El temblor de los ciclos divinos ha cesado.
Un acompasado movimiento de mareas tranquilas acompaña las pequeñas algas luminiscentes y arrecifes de coral, que inexplicablemente penden de las lámparas de cristal y de los guardapolvos.
Cierra los ojos: la cama se ha disuelto en soledades líquidas, cada vez menos espesas y más leves, pero Ella aún palpita en la solidez de su corporalidad, en sus células murientes, encaramándose desesperadas en la homeostasis, flotando, flotando, cada vez más arriba, elevando apenas su cuello y su delicada nariz, que reposa en los pocos centímetros de aire que resta en la habitación.
De pronto, la quietud.
La brújula gira enloquecida: El origen se ha perdido.
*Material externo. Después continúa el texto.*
(** The computation [c] ends by throwing [e]. *)
Definition raises {A : Type} (c : Canvas2D.completion A) (e : Canvas2D.DOMException) : bool :=
  match c, e with
  | Canvas2D.Throw Canvas2D.TypeError, Canvas2D.TypeError
  | Canvas2D.Throw Canvas2D.IndexSizeError, Canvas2D.IndexSizeError
  | Canvas2D.Throw Canvas2D.SyntaxError, Canvas2D.SyntaxError => true
  | _, _ => false
  end.

(** The splats of the points the loop does not skip, in the order of
    the points. *)
Definition splats
    (interpolateRdYlGn : Float64.number -> string)
    (d3_color : string -> option (Canvas2D.Rgb Float64.number))
    (props : Heatmap.HeatmapProps Float64.number)
    (drawWidth drawHeight : Float64.number)
    (points : list (Heatmap.HeatmapPoint Float64.number))
    : list (Canvas2D.Splat Float64.number) :=
  flat_map
    (fun p =>
       match Heatmap.splatOf interpolateRdYlGn d3_color props drawWidth drawHeight p with
       | Some s => [s]
       | None => []
       end)
    points.

(** [props] with another [courtDimensions]. *)
Definition withCourtDimensions {N : Type}
    (props : Heatmap.HeatmapProps N) (dims : option (CourtDimensions N))
    : Heatmap.HeatmapProps N :=
  {| Heatmap.width := props.(Heatmap.width);
     Heatmap.height := props.(Heatmap.height);
     Heatmap.data := props.(Heatmap.data);
     Heatmap.radius := props.(Heatmap.radius);
     Heatmap.maxOpacity := props.(Heatmap.maxOpacity);
     Heatmap.leagueAverage := props.(Heatmap.leagueAverage);
     Heatmap.leagueBand := props.(Heatmap.leagueBand);
     Heatmap.coordinateSpace := props.(Heatmap.coordinateSpace);
     Heatmap.courtDimensions := dims;
     Heatmap.autoResize := props.(Heatmap.autoResize) |}.

(** A heat-map point on the half court of 47 x 50 feet, of a weight
    from 0.2 to 0.7. *)
Definition onHalfCourt (p : Heatmap.HeatmapPoint Float64.number) : Prop :=
  isWithinCourtBounds {| x := p.(Heatmap.pt_x); y := p.(Heatmap.pt_y) |}
    (App.surface (N:=Float64.number)) = true
  /\ exists w, p.(Heatmap.weight) = Some w
               /\ Float64.fle (dec 2 10) w = true /\ Float64.fle w (dec 7 10) = true.

(** The grades of [getPerformanceGrade], counted upwards. *)
Definition gradeRank (grade : string) : nat :=
  if String.eqb grade "A+" then 5
  else if String.eqb grade "A" then 4
  else if String.eqb grade "B+" then 3
  else if String.eqb grade "B" then 2
  else if String.eqb grade "C" then 1
  else 0.

(** The makes at the head of a list of outcomes. *)
Fixpoint leadingMakes (shots : list bool) : Z :=
  match shots with
  | true :: rest => 1 + leadingMakes rest
  | _ => 0
  end.

(** The makes in a row a session ends with, its outcomes in the order
    they were played. *)
Definition trailingMakes (shots : list bool) : Z := leadingMakes (rev shots).

(** The longest run of makes in a row. *)
Fixpoint longestRun (shots : list bool) : Z :=
  match shots with
  | [] => 0
  | _ :: rest => Z.max (leadingMakes shots) (longestRun rest)
  end.

(** The number of makes. *)
Definition makes (shots : list bool) : Z :=
  Z.of_nat (List.length (filter (fun made => made) shots)).

End Spec.

(** ** ShotPredictor.tsx: the demo heat-map data *)
Module PlayerHeatmap.

Import Heatmap.

Section Clusters.

Context {N : Type} `{Arith N}.
Local Open Scope js_scope.

(** [Math.random()]: the successive draws are the values of a stream,
    read at a position that advances by one with every call. *)
Variable Math_random : nat -> N.

(** The array being filled, with the position in the stream of draws. *)
Definition Filling : Type := (list (HeatmapPoint N) * nat)%type.

(** One turn of the loop of [addCluster]: the point pushed, from the
    three draws that start at position [k]. *)
Definition clusterPoint
    (centerX centerY spreadX spreadY baseProb variance : N) (k : nat)
    : HeatmapPoint N :=
  let x := centerX + (Math_random k * int 2 - int 1) * spreadX in
  let y := centerY + (Math_random (k + 1) * int 2 - int 1) * spreadY in
  let weight :=
    Math_max (dec 2 10)
      (Math_min (dec 7 10)
         (baseProb + (Math_random (k + 2) * int 2 - int 1) * variance)) in
  let cx := Math_max (int 0) (Math_min (int 47) x) in
  let cy := Math_max (int 0) (Math_min (int 50) y) in
  {| pt_x := cx; pt_y := cy; weight := Some weight |}.

(** [for (let i = 0; i < count; i++)] with [turns] turns left. *)
Fixpoint addClusterLoop
    (centerX centerY spreadX spreadY baseProb variance : N)
    (turns : nat) (arr : Filling) : Filling :=
  match turns with
  | O => arr
  | S turns' =>
      let '(points, k) := arr in
      addClusterLoop centerX centerY spreadX spreadY baseProb variance turns'
        (points ++ [clusterPoint centerX centerY spreadX spreadY baseProb variance k],
         (k + 3)%nat)
  end.

(** [addCluster(arr, centerX, centerY, spreadX, spreadY, count, baseProb,
    variance)]; every call passes an integer [count], for which the
    loop takes [count] turns, and none when [count] is negative. *)
Definition addCluster
    (arr : Filling) (centerX centerY spreadX spreadY : N) (count : Z)
    (baseProb variance : N) : Filling :=
  addClusterLoop centerX centerY spreadX spreadY baseProb variance
    (Z.to_nat count) arr.

(** The [useMemo] body: the clusters of the selected player. *)
Definition playerHeatmap (selectedPlayer : option string) : list (HeatmapPoint N) :=
  let pts : Filling := ([], O) in
  let hoopX : N := int 10 in
  let centerY : N := int 25 in
  let curry :=
    let pts := addCluster pts (hoopX + int 24) (centerY - int 15) (int 6) (int 5)
                 120 (dec 52 100) (dec 6 100) in
    let pts := addCluster pts (hoopX + int 26) (centerY + int 15) (int 6) (int 5)
                 120 (dec 54 100) (dec 6 100) in
    let pts := addCluster pts (hoopX + int 22) centerY (int 7) (int 4)
                 120 (dec 50 100) (dec 5 100) in
    addCluster pts (hoopX + int 10) centerY (int 10) (int 10)
      60 (dec 40 100) (dec 6 100) in
  let lebron :=
    let pts := addCluster pts (hoopX + int 2) centerY (int 4) (int 6)
                 160 (dec 65 100) (dec 5 100) in
    let pts := addCluster pts (hoopX + int 10) (centerY + int 8) (int 6) (int 4)
                 100 (dec 50 100) (dec 6 100) in
    let pts := addCluster pts (hoopX + int 10) (centerY - int 8) (int 6) (int 4)
                 100 (dec 50 100) (dec 6 100) in
    addCluster pts (hoopX + int 18) centerY (int 8) (int 6)
      60 (dec 38 100) (dec 5 100) in
  let durant :=
    let pts := addCluster pts (hoopX + int 16) (centerY + int 8) (int 5) (int 4)
                 140 (dec 55 100) (dec 5 100) in
    let pts := addCluster pts (hoopX + int 16) (centerY - int 8) (int 5) (int 4)
                 140 (dec 55 100) (dec 5 100) in
    let pts := addCluster pts (hoopX + int 24) centerY (int 7) (int 5)
                 100 (dec 44 100) (dec 5 100) in
    addCluster pts (hoopX + int 6) centerY (int 5) (int 5)
      60 (dec 50 100) (dec 5 100) in
  let default :=
    let pts := addCluster pts (hoopX + int 4) centerY (int 6) (int 8)
                 140 (dec 58 100) (dec 5 100) in
    let pts := addCluster pts (hoopX + int 18) centerY (int 10) (int 10)
                 120 (dec 42 100) (dec 6 100) in
    addCluster pts (hoopX + int 26) centerY (int 10) (int 12)
      100 (dec 36 100) (dec 6 100) in
  fst match selectedPlayer with
      | Some player =>
          if String.eqb player "Stephen Curry" then curry
          else if String.eqb player "LeBron James" then lebron
          else if String.eqb player "Kevin Durant" then durant
          else default
      | None => default
      end.

End Clusters.

End PlayerHeatmap.

(** ** StatsPanel.tsx and Header.tsx: the session statistics *)
Module StatsPanel.

Record SessionStats (N : Type) : Type := {
  totalShots : N;
  madeShots : N;
  bestStreak : N;
  currentStreak : N;
  favoritePlayer : string;
  favoriteZone : string
}.

(** The object [getPerformanceGrade] returns. *)
Record Performance : Type := {
  grade : string;
  color : string;
  text : string
}.

Section Panel.

Context {N : Type} `{Arith N}.
Local Open Scope js_scope.

(** The percentage the header and the panel both show. *)
Definition shootingPercentage (stats : SessionStats N) : N :=
  if stats.(totalShots) >? int 0
  then Math_round (stats.(madeShots) / stats.(totalShots) * int 100)
  else int 0.

Definition missedShots (stats : SessionStats N) : N :=
  stats.(totalShots) - stats.(madeShots).

Definition getPerformanceGrade (percentage : N) : Performance :=
  if percentage >=? int 80
  then {| grade := "A+"; color := "#00ff00"; text := "LEGENDARY" |}
  else if percentage >=? int 70
  then {| grade := "A"; color := "#32cd32"; text := "ELITE" |}
  else if percentage >=? int 60
  then {| grade := "B+"; color := "#ffd700"; text := "GREAT" |}
  else if percentage >=? int 50
  then {| grade := "B"; color := "#ff8c00"; text := "SOLID" |}
  else if percentage >=? int 40
  then {| grade := "C"; color := "#ff6b35"; text := "DECENT" |}
  else {| grade := "D"; color := "#ff4444"; text := "NEEDS WORK" |}.
(** X5. Under any tables [algebraicToComputer] reads only the first two
    characters of the coordinate ([coordinate[:2]] has the same outcome),
    and a coordinate of fewer than two characters raises IndexError or
    ValueError. *)
Theorem algebraicToComputer_reads_two (F R : label_table) (coordinate : string) :
  algebraicToComputer F R coordinate
  = algebraicToComputer F R (String.substring 0 2 coordinate) /\
  ((String.length coordinate < 2)%nat ->
     algebraicToComputer F R coordinate = Raise IndexError \/
     algebraicToComputer F R coordinate = Raise ValueError).
Proof.
  split.
  - destruct coordinate as [|c0 [|c1 rest]]; [done..|].
    rewrite algebraicToComputer_two.
    change (String.substring 0 2 (String c0 (String c1 rest)))
      with (String c0 (String c1 (String.substring 0 0 rest))).
    by rewrite algebraicToComputer_two.
  - destruct coordinate as [|c0 [|c1 rest]]; simpl; intros Hl; [by left| |lia].
    rewrite algebraicToComputer_one.
    destruct (table_index F (String c0 "")) as [n|e] eqn:Hn; [by left|].
    right. simpl. f_equal.
    destruct F as [s|l]; simpl in Hn.
    + destruct (String.index 0 (String c0 "") s); by inversion Hn.
    + destruct (list_index (String c0 "") l); by inversion Hn.
Qed.

Lemma algebraicToComputer_reads_two_witness :
  algebraicToComputer FILE0 RANK0 "e4 e5" = algebraicToComputer FILE0 RANK0 "e4"
  /\ (algebraicToComputer FILE0 RANK0 "e" = Raise IndexError \/
      algebraicToComputer FILE0 RANK0 "e" = Raise ValueError).
Proof.
  split.
  - destruct (algebraicToComputer_reads_two FILE0 RANK0 "e4 e5") as [H _].
    exact H.
  - apply (algebraicToComputer_reads_two FILE0 RANK0 "e"). simpl. lia.
Defined.

(** ** The coordinate mapper under generated tables *)

Lemma chars_single (s x : string) :
  x ∈ chars s -> exists c, x = String c "".
Proof.
  induction s as [|c s IH]; simpl; intros H.
  - by apply elem_of_nil in H.
  - apply elem_of_cons in H as [->|H]; eauto.
Qed.

Lemma list_index_lookup (x : string) (l : list string) (n : nat) :
  list_index x l = Some n -> l !! n = Some x.
Proof.
  revert n. induction l as [|y l IH]; intros n; simpl; [done|].
  destruct (decide (y = x)) as [->|Hne].
  - by intros [= <-].
  - destruct (list_index x l) as [m|]; simpl; [|done].
    intros [= <-]. simpl. by apply IH.
Qed.

Lemma list_index_NoDup (x : string) (l : list string) (n : nat) :
  NoDup l -> l !! n = Some x -> list_index x l = Some n.
Proof.
  intros Hnd. revert n. induction Hnd as [|y l Hy Hnd IH]; intros n; [done|].
  destruct n as [|n]; simpl.
  - intros [= ->]. by rewrite decide_True.
  - intros Hn. rewrite decide_False.
    + by rewrite (IH n Hn).
    + intros ->. apply Hy. by eapply list_elem_of_lookup_2.
Qed.

Lemma length_pretty_N_go (x : N) (s : string) :
  (String.length s <= String.length (pretty_N_go x s))%nat.
Proof.
  revert s. induction (N.lt_wf_0 x) as [x _ IH]; intros s.
  assert (x = 0 ∨ 0 < x)%N as [->|?] by lia; [by rewrite pretty_N_go_0|].
  rewrite pretty_N_go_step by done.
  etrans; [|by eapply IH, N.div_lt]. simpl. lia.
Qed.

Lemma py_str_small (n : nat) :
  (n < 10)%nat -> exists c, py_str n = String c "".
Proof.
  intros H. do 10 (destruct n as [|n]; [by eexists|]). lia.
Qed.

Lemma py_str_large (n : nat) :
  (10 <= n)%nat -> exists c0 c1 rest, py_str n = String c0 (String c1 rest).
Proof.
  intros H. unfold py_str, pretty, pretty_nat, pretty, pretty_N.
  rewrite decide_False by lia.
  rewrite pretty_N_go_step by lia.
  rewrite pretty_N_go_step by (apply N.div_str_pos; lia).
  match goal with |- exists _ _ _, pretty_N_go ?x ?s = _ =>
    pose proof (length_pretty_N_go x s) as Hl;
    destruct (pretty_N_go x s) as [|c0 [|c1 rest]] end;
    simpl in Hl; [lia|lia|eauto].
Qed.

Lemma generated_labels (files ranks : nat) (fl rl : list string) :
  defineFILEandRANK files ranks = Ok (fl, rl) ->
  (files <= 26)%nat /\ fl = take files (chars alpha) /\
  rl = py_str <$> reverse (range ranks).
Proof.
  intros H. destruct (decide (files <= 26)%nat) as [Hle|Hgt].
  - rewrite defineFILEandRANK_ok in H by done. by injection H as <- <-.
  - rewrite defineFILEandRANK_too_wide in H by lia. discriminate.
Qed.

Lemma rank_label_lookup (ranks rank : nat) :
  (rank < ranks)%nat ->
  (py_str <$> reverse (range ranks)) !! rank = Some (py_str (ranks - 1 - rank)).
Proof.
  intros H. rewrite list_lookup_fmap, reverse_lookup
    by (by rewrite length_range).
  rewrite length_range. unfold range. rewrite lookup_seq_lt by lia.
  simpl. do 2 f_equal. lia.
Qed.

Lemma NoDup_file_labels (files : nat) : NoDup (take files (chars alpha)).
Proof.
  eapply sublist_NoDup; [|apply sublist_take].
  apply (bool_decide_unpack _). vm_compute. exact I.
Qed.

Lemma NoDup_rank_labels (ranks : nat) :
  NoDup (py_str <$> reverse (range ranks)).
Proof.
  apply (NoDup_fmap_2 (pretty : nat -> string)).
  rewrite reverse_Permutation. apply NoDup_seq.
Qed.

Lemma result_bind_ok {A B} (a : A) (k : A -> result B) : (Ok a ≫= k) = k a.
Proof. reflexivity. Qed.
Sus ojos se abren como detonantes proyectiles en medio de un desierto blanco en un solo despertar de carnes dolientes sus uñas roen el yeso luego el concreto luego los ladrillos luego las vértebras de la casa cabalgando sobre sí mismo seis brazos seis piernas seis ojos malogrados por el exceso de vacío se desplazan a toda velocidad por el vertical de la casa anegada como un encorvado ciempiés ennegrecido enlutado.
Llega al minúsculo ventanuco de la habitación de Ella. Un cúmulo de peces la rodea; azota el vidrio como la muerte azota sus parietales, dieciséis veces. Sus nudillos de mudo Dios de Los Insectos atraviesan la ventana y logra quedarse con una guedeja de sus cabellos humedecidos.